Durkheim’s definition of the social fact is designed to establish sociology’s independence from psychology. The fundamental methodological rule is that “the determining cause of a social fact must be sought among antecedent social facts and not among the states of individual consciousness.” Individual motivations and mental states are relevant to psychology but not to sociology; the sociologist must explain social phenomena in terms of other social phenomena. This principle — sometimes called sociological holism or methodological collectivism (方法论集体主义) — is one of Durkheim’s most enduring and contested contributions.

6.3 Mechanical and Organic Solidarity

6.3.1 The Division of Labor and Social Cohesion

In The Division of Labor in Society (1893), Durkheim addresses the question: What holds society together? His answer distinguishes between two fundamentally different types of social solidarity (社会团结), each corresponding to a different type of society.

6.3.2 Mechanical Solidarity

Mechanical solidarity (机械团结) characterizes traditional, pre-industrial societies. In such societies, the division of labor is minimal: most people perform similar tasks, live similar lives, and share the same beliefs, values, and sentiments. Social cohesion is based on this very likeness or resemblance. The individual is absorbed into the collectivity; personal identity is derived from membership in the group rather than from individual distinction.

Mechanical solidarity (机械团结): A form of social cohesion based on the similarity of individuals in a society. Members share a strong collective consciousness (conscience collective, 集体意识) --- a set of shared beliefs, values, and moral sentiments that pervades the entire community.
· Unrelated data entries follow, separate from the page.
(** [same_edit] compares everything but the revision of the metadata. *)
Definition without_metadata i : EditRenderIdentity :=
  CatalogEdits.mkEditRender
    (option_map (fun x => CatalogEdits.mkImageIdentity (CatalogEdits.i_image x) (CatalogEdits.i_key x) 0
       (CatalogEdits.i_pixel_generation x) (CatalogEdits.i_shared_epoch x) (CatalogEdits.i_physical_generation x))
     (CatalogEdits.e_image i))
    (let r := CatalogEdits.e_source i in
     CatalogEdits.mkRender (CatalogEdits.r_asset r) (CatalogEdits.r_generation r) (CatalogEdits.r_fingerprint r)
       (CatalogEdits.r_state r) 0)
    (CatalogEdits.e_key i) (CatalogEdits.e_revision i) (CatalogEdits.e_digest i).
Lemma same_edit_iff i j : same_edit i j = true <-> without_metadata i = without_metadata j.
Proof.
  destruct i as [[[]|] [] k r d], j as [[[]|] [] k' r' d']; unfold same_edit, same_pixels, without_metadata; simpl;
    rewrite ?andb_true_iff, ?bool_decide_eq_true, ?Z.eqb_eq, ?String.eqb_eq; naive_solver.
Qed.
Lemma same_edit_sym i j : same_edit i j = true -> same_edit j i = true.
Proof. rewrite !same_edit_iff. congruence. Qed.
Lemma same_edit_trans i j k : same_edit i j = true -> same_edit j k = true -> same_edit i k = true.
Proof. rewrite !same_edit_iff. congruence. Qed.
Lemma same_edit_key i j : same_edit i j = true -> CatalogEdits.e_key i = CatalogEdits.e_key j.
Proof. rewrite same_edit_iff. by intros [=]. Qed.
Lemma wanted_key_without policy b i t : wanted_key policy b (without_metadata i) t = wanted_key policy b i t.
Proof. by destruct b, i as [[[]|] [] k r d]. Qed.
Lemma shows_same policy b t i j k : same_edit i j = true -> shows policy b t i k -> shows policy b t j k.
Proof.
  intros Hs [Hk|[He Hk]].
  - left. rewrite <- wanted_key_without in *. apply same_edit_iff in Hs. by rewrite <- Hs.
  - right. apply same_edit_iff in Hs. split.
    + unfold first_pixels in *. destruct i as [[[]|] [] ? ? ?], j as [[[]|] [] ? ? ?]; naive_solver.
    + rewrite <- wanted_key_without in *. assert (without_metadata (baseline i) = without_metadata (baseline j)) as <-; [|done].
      destruct i as [? [] ? ? ?], j as [? [] ? ? ?]. unfold without_metadata, baseline in *. simpl in *. congruence.
Qed.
Characteristic of simple, undifferentiated societies.

In societies characterized by mechanical solidarity, law is primarily repressive (压制性法律): violations of the collective consciousness are punished severely, because they threaten the moral unity on which social cohesion depends. Crime is perceived as an offense against the sacred collective sentiments of the community.

6.3.3 Organic Solidarity

Organic solidarity (有机团结) characterizes modern, industrial societies with an advanced division of labor. In such societies, individuals perform specialized tasks and develop distinct personalities, values, and beliefs. Social cohesion no longer rests on likeness but on interdependence: each individual depends on many others for the satisfaction of their needs, just as the organs of a body depend on one another for the survival of the organism (hence the biological metaphor).
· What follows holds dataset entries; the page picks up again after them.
(* ===== verification/FsHelper.v ===== *)
(** The invariant of the filesystem helper: what holds of the state, the flags and
    the execution thread of src/src/filesystem_worker/process.rs between any
    two critical sections. *)
From stdpp Require Import base tactics option list numbers strings sorting.
From Stdlib Require Import ZArith Lia.
From S2P Require Import Prelude Bytes FsWire FsOps FsProcess FsFrames.

Open Scope Z_scope.
Local Open Scope prog_scope.

Section Helper.
Context {ENGINE : Engine} {CODEC : HelperCodec} (nonce : list Z) (epoch_id : LeaseId).

(** ** The invariant *)

(** The operation the execution thread holds, and its ends. *)
Definition current (e : ExecPc) : option Pending :=
  match e with EDispatched p | EExecuting p _ | EResult p _ => Some p | _ => None end.
Definition broken (e : ExecPc) : bool := match e with EFailed _ | EParked => true | _ => false end.
Definition retiring (e : ExecPc) : bool := match e with ERetiring | EReturned | EExited => true | _ => false end.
Organic solidarity (有机团结): A form of social cohesion based on the functional interdependence of individuals in a complex division of labor. Rather than similarity, it is difference and specialization that bind people together. Characteristic of modern, industrialized societies.

In societies characterized by organic solidarity, law is primarily restitutive (恢复性法律): its purpose is not to punish offenders but to restore disrupted social relations to their normal functioning. Contract law, commercial law, and civil law — all concerned with regulating the cooperative relationships among differentiated individuals and groups — are characteristic legal forms of organic solidarity.

6.3.4 Anomie

The transition from mechanical to organic solidarity is not automatic or painless. Durkheim identifies pathological forms of the division of labor, the most important of which is anomie (失范/社会失范). Anomie refers to a condition in which the normative regulation of social life breaks down — when the rules governing relationships among interdependent individuals and groups are absent, unclear, or inadequate. In anomic conditions, individuals lack moral guidance, expectations become uncertain, and social conflict intensifies.

Anomie (失范): A condition of normlessness or moral deregulation in which the rules governing social interaction are absent, insufficient, or contradictory. Anomie arises when rapid social change outpaces the development of new moral norms, leaving individuals without clear guidance for their behavior.
Durkheim observed anomie in the industrial economies of his time, where rapid economic expansion had disrupted traditional moral norms without generating adequate replacements. Workers and employers confronted each other without shared moral expectations; economic competition proceeded without ethical restraint; and individuals experienced a sense of purposelessness and moral disorientation. Contemporary parallels might include the anomie of rapid technological change, the gig economy, or the dissolution of traditional community structures.

Chapter 7: Emile Durkheim, Part II — Religion and Suicide

7.1 The Elementary Forms of Religious Life

7.1.1 Religion as Social Phenomenon

The Elementary Forms of Religious Life (1912) is Durkheim’s most ambitious theoretical work. Its ostensible subject is the religion of the Australian Aboriginal peoples, specifically the totemic system of the Arunta (Arrernte). But Durkheim’s real aim is far broader: to identify the essential nature and social function of religion as such, and thereby to illuminate the foundations of all moral and intellectual life.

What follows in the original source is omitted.